William Walker (1838–1908), was a Scottish-born Australian writer. Also known as William Walker of Bombay, Walker wrote a series of letters under the name of "Tom Cringle". The nom-de-plume derives from Tom Cringles Log published pseudonymously by Michael Scott in Blackwood's Magazine.

==Bibliography==
- Jottings of an Invalid in search of Health, comprising a run through British India and a visit to Singapore and Java. A series of letters reprinted from the Times of India. (British Library 2010)

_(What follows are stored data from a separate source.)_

(** [await fetch(url, { method: 'POST', ..., body: JSON.stringify(p) })]:
    the next reply of the environment. *)
Definition fetch (env : environment) (url : string) (p : payload) : M response :=
  fun w =>
    let w' := count_fetch (log_event (Fetch url p) w) in
    match fetch_reply env (fetch_calls w) with
    | Rejected e => (Throw e, w')
    | Resolved r => (Ok r, w')
    end.

(* ===================================================================== *)
(** * The document store (Firestore client calls)                         *)
(* ===================================================================== *)

Module Firestore.

(** Book-keeping of a served request: the trace, the journal (with the
    messages held when the request arrived) and the call counter. *)
Definition served (r : request) (succeeded : bool)
  (before : gmap string message_doc) (w : world) : world :=
  count_store_call (log_journal r succeeded before (log_event (Store r succeeded) w)).

(** One request to the store: it fails with the error the environment
    gives for this call and changes nothing, or it runs [commit]. *)
Definition call {A} (env : environment) (r : request)
  (commit : world -> result A * world) : M A :=
  fun w =>
    match store_failure env (store_calls w) with
    | Some e => (Throw e, served r false (db_messages w) w)
    | None => match commit w with
              | (Ok a, w') => (Ok a, served r true (db_messages w) w')
              | (other, w') => (other, served r false (db_messages w) w')
              end
    end.

(** [addDoc(collection(db, "messages"), data)], where [data] still waits for
    its [serverTimestamp()]: the document gets a fresh id and the server
    time; the id is returned. *)
Definition addMessage (env : environment) (data : nat -> message_doc) : M string :=
  fun w =>
    let d := data (now w) in
    call env (AddMessage d)
      (fun w => let id := fresh (dom (db_messages w)) in
                (Ok id, tick (with_db_messages (insert id d) w))) w.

- Proposed Excretal Sewage System for Melbourne
- On the philosophy of stinks which do not affect public health whilst the neglect of house ventilation fills our grave-yards
- The hand and physiognomy of the human form in relation to the mind
- A brief memoir of Mr. James Cooke, royal jester and circus clown (1866)
- Australian sand-bar harbours and rivers : with hints on the sea defences of Melbourne
- Earthquake waves : are they possible? (1868)
- Ella Zoyara, the beautiful : the fairy of the magic ring
- Facts for Factories

Manuscript copies of letters from Walker (writing as Tom Cringle) to William H. Herndon relating to Abraham Lincoln's defense of William Armstrong for the murder of James Metzker are in the Lincoln Collection at the University of Chicago (William E. Barton Collection of Lincolniana) (2 letters, 3pp and 2pp).